A major international analysis covering 217 tropical cyclones across 1,356 communities in nine countries (over the period 2000–2019) has revealed a sharp increase in deaths from kidney diseases after cyclonic events. In the first two weeks following a tropical cyclone, mortality from renal (kidney) disease rose by approximately 92% for each additional day of cyclone exposure in that week.
Other causes of elevated death risk were also identified: physical injuries (≈21% increase), diabetes (≈15%), neuropsychiatric disorders (≈12%), and infectious diseases (≈11%).
Why Is Kidney-Disease Mortality So High?
The study authors point to several interrelated causes:
Disruption of healthcare services after storms (transportation blocked, power/water outages, clinics unreachable).
Interrupted access to medications and treatments (including dialysis) for people living with chronic kidney disease.
Increased physical and psychological stress, dehydration, flooding and contaminated water that may trigger or worsen kidney problems.
Greater impact in communities that are socio-economically deprived or have less experience with tropical cyclones, which reduces resilience.
What the Timing Looks Like
The risk spike appears within the first two weeks after a cyclone and then declines. This suggests that the immediate aftermath — when infrastructure is damaged and medical care disrupted — is a critical window for vulnerability
Why This Matters
Extreme weather such as tropical cyclones has traditionally been seen primarily as a physical-hazard event: high winds, flooding, infrastructure damage. But this study shows a hidden dimension — chronic health and long-term care needs (like dialysis for kidney disease) become a major risk.
Healthcare systems and disaster-response planners need to recognise that people with chronic conditions are especially vulnerable after storms. The impact is not just immediate trauma but also subsequent failure of systems that keep chronic diseases under control.
Implications for Policy & Preparedness
Disaster-preparedness plans should explicitly include continuity of care for chronic conditions, not just acute injuries.

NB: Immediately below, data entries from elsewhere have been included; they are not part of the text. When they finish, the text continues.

Definition exec (c : call) (w : world) : result world (option Status) :=
  match c with
  | c_reset_offset this =>
      on_cursor this w (pure (on_snd Base.reset_offset) None)
  | c_set_offset this offset =>
      on_cursor this w (fun '(h, b) =>
        returning no_status (Buf.within (fun b' => (h, b')) (Base.set_offset offset b)))
  | c_advance_offset this nbytes =>
      on_cursor this w (pure (on_snd (Base.advance_offset nbytes)) None)
  | c_read this destination nbytes =>
      returning Some (on_cursor this w (Base.read destination nbytes))
  | c_read_at this destination offset nbytes =>
      returning Some (on_cursor this w (Base.read_at destination offset nbytes))
  | c_new this =>
      construct this w (Ret (ABuffer Buf.new) (mem w))
  | c_new_preallocated this size =>
      construct this w (returning ABuffer (Buf.new_preallocated size (mem w)))
  | c_wrap this data size =>
      construct this w (Ret (ABuffer (Buf.wrap data size)) (mem w))
  | c_copy this buff =>
      match get_buffer buff w with
      | None => Undefined
      | Some b => construct this w (returning ABuffer (Buf.copy (mem w) b))
      end
  | c_copy_alloc this buff =>
      match get_buffer buff w with
      | None => Undefined
      | Some b => construct this w (returning ABuffer (Buf.copy_alloc (mem w) b))
      end
  | c_move this buff =>
      match get_buffer buff w with
      | None => Undefined
      | Some b =>
          let '(new, old) := Buf.move b in
          construct this (put buff (ABuffer old) w) (Ret (ABuffer new) (mem w))
      end
  | c_advance_size this nbytes =>
      on_buffer this w (pure (on_snd (Buf.advance_size nbytes)) None)
  | c_clear this =>
      on_buffer this w (pure (on_snd Buf.clear) None)
  | c_reset_size this =>
      on_buffer this w (pure (on_snd Buf.reset_size) None)
  | c_set_size this size =>
      on_buffer this w (pure (on_snd (Buf.set_size size)) None)
  | c_realloc this nbytes =>
      returning Some (on_buffer this w (Buf.realloc nbytes))
  | c_ensure_alloced_size this nbytes =>
      returning Some (on_buffer this w (Buf.ensure_alloced_size nbytes))
  | c_swap this other =>
      match get_buffer this w, get_buffer other w with
      | Some a, Some b =>
          if decide (this = other) then Ret None w
          else let '(a', b') := Buf.swap a b in
               Ret None (put other (ABuffer b') (put this (ABuffer a') w))
      | _, _ => Undefined
      end
  | c_write_const this buff =>
      match get_buffer this w, get_const buff w with
      | Some a, Some b =>
          returning Some
            (Buf.within
               (fun '(h, a', b') =>
                  put buff (AConst b') (put this (ABuffer a') (World h (objs w))))
               (Buf.write_const (mem w, a, b)))
      | _, _ => Undefined
      end
  | c_write_const_n this buff nbytes =>
      match get_buffer this w, get_const buff w with
      | Some a, Some b =>
          returning Some
            (Buf.within
               (fun '(h, a', b') =>
                  put buff (AConst b') (put this (ABuffer a') (World h (objs w))))
               (Buf.write_const_n nbytes (mem w, a, b)))
      | _, _ => Undefined
      end
  | c_write this buffer nbytes =>
      returning Some (on_buffer this w (Buf.write buffer nbytes))
  | c_write_at this buffer offset nbytes =>
      returning Some (on_buffer this w (Buf.write_at buffer offset nbytes))
  | c_copy_assign this buff =>
      match get_buffer this w, get_buffer buff w with
      | Some _, Some b =>
          if decide (this = buff) then Ret None w
          else returning no_status (on_buffer this w (Buf.copy_assign b))
      | _, _ => Undefined
      end
  | c_move_assign this buff =>
      match get_buffer this w, get_buffer buff w with
      | Some a, Some b =>
          if decide (this = buff) then Ret None w
          else let '(a', b') := Buf.move_assign a b in
               Ret None (put buff (ABuffer b') (put this (ABuffer a') w))
      | _, _ => Undefined
      end
  | c_const_of_region this data size =>
      construct this w (Ret (AConst (Const.of_region data size)) (mem w))
  | c_const_of_buffer this buff =>
      match get_buffer buff w with
      | None => Undefined
      | Some b => construct this w (Ret (AConst (Const_of_buffer b)) (mem w))
      end
  | c_prealloc_of_region this data size =>
      construct this w (Ret (APrealloc (Prealloc.of_region data size)) (mem w))
  | c_prealloc_write this buffer nbytes =>
      match get_prealloc this w with
      | None => Undefined
      | Some b =>
          returning Some
            (Buf.within (fun '(h, b') => World h (<[this := APrealloc b']> (objs w)))
               (Prealloc.write buffer nbytes (mem w, b)))
      end
  end.

End World.

(** ** Predicates of the statements *)

(** The range of [n] bytes at [p] lies in a live block (or is empty). *)
Definition valid (h : heap) (p : ptr) (n : Z) : bool :=
  (n =? 0) ||
  match p with
  | nullptr => false
  | Ptr b o =>
      match cells h !! b with
      | None => false
      | Some l => (0 <=? o) && (o + n <=? Z.of_nat (length l))
      end
  end.

(** The cursor invariant of the data model. *)
Definition cursor_ok (b : BufferBase) : Prop :=
  0 <= offset_ b <= size_ b.

(** Both counters are [uint64_t] values. *)
Definition cursor_typed (b : BufferBase) : Prop :=
  U64.in_range (size_ b) /\ U64.in_range (offset_ b).

(** The vector's storage is in the store and holds its elements. *)
Definition vec_wf (h : heap) (v : vector) : Prop :=
  match vstore v with
  | None => vsize v = 0
  | Some b =>
      exists l, cells h !! b = Some l /\ 0 <= vsize v <= Z.of_nat (length l)
  end.

(** The bytes a buffer holds: [size_] bytes at [data_]. *)
Definition contents (h : heap) (b : BufferBase) : option (list byte) :=
  load h (data_ b) (size_ b).

(** A run that came back, with a value or with an exception. *)
Definition comes_back {S A : Type} (r : result S A) (s : S) : Prop :=
  (exists a, r = Ret a s) \/ (exists e, r = Throw e s).

Definition cursor_good (b : BufferBase) : Prop :=
  cursor_ok b /\ cursor_typed b.

(** Every buffer of the world satisfies the cursor invariant, with
    counters in range. *)
Definition world_ok (w : world) : Prop :=
  forall l o, objs w !! l = Some o -> cursor_good (cursor o).

(** The calls that keep the cursor invariant on the buffers they are
    used on: set_size with a size that is not below the offset,
    advance_size without wrap-around, a copy of a buffer that owns
    non-null data, and every other call. *)
Definition keeps_cursor (c : call) (w : world) : Prop :=
  match c with
  | c_set_size this size =>
      forall b, World.get_buffer this w = Some b -> offset_ (base b) <= size
  | c_advance_size this nbytes =>
      forall b, World.get_buffer this w = Some b ->
                size_ (base b) + nbytes < U64.modulus
  | c_copy _ buff | c_copy_alloc _ buff | c_copy_assign _ buff =>
      forall b, World.get_buffer buff w = Some b ->
                owns_data_ b = true /\ is_null (data_ (base b)) = false
  | _ => True
  end.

Access to dialysis, kidney-care clinics and medication supply must be assured in storm-prone areas.
Early-warning systems and relief planning should consider rainfall and flooding impacts (not just wind), since flooding may worsen healthcare access and contamination risks.
Communities with fewer past cyclone events and/or lower resources are at higher risk and need targeted support to build resilience.
Final Thoughts
The finding that kidney-disease deaths rise so dramatically after tropical cyclones is a powerful reminder: the cost of extreme weather is not just in the visible destruction, but in the invisible health toll. As climate change shifts the frequency and intensity of such events, preparation for the medical follow-on effects must keep pace.
For individuals with known kidney disease, this underscores the importance of having a personal disaster-plan: ensure medications, dialysis access and backup arrangements are in place ahead of tropical-storm season.
FAQs
Q1. Does this mean more people get kidney disease after cyclones?
Not exactly. The study shows increased mortality from existing kidney disease in the aftermath of storm events, not necessarily new incidence of kidney disease.
Q2. Are only people with kidney problems at risk after cyclones?
No — the study found elevated death rates for other conditions (diabetes, infectious diseases, injuries) too. But the kidney-disease risk was the highest relative increase.
Q3. Can individuals reduce their risk if they have kidney disease and live in cyclone-prone areas?
Yes — having a ready emergency plan (backup dialysis options, medications, safe transport) and staying aware of storm warnings can help.
Q4. Why do some communities suffer more than others?
Communities with fewer past storm events or weaker healthcare infrastructure are less resilient to the disruption caused by cyclones, and thus show greater mortality spikes.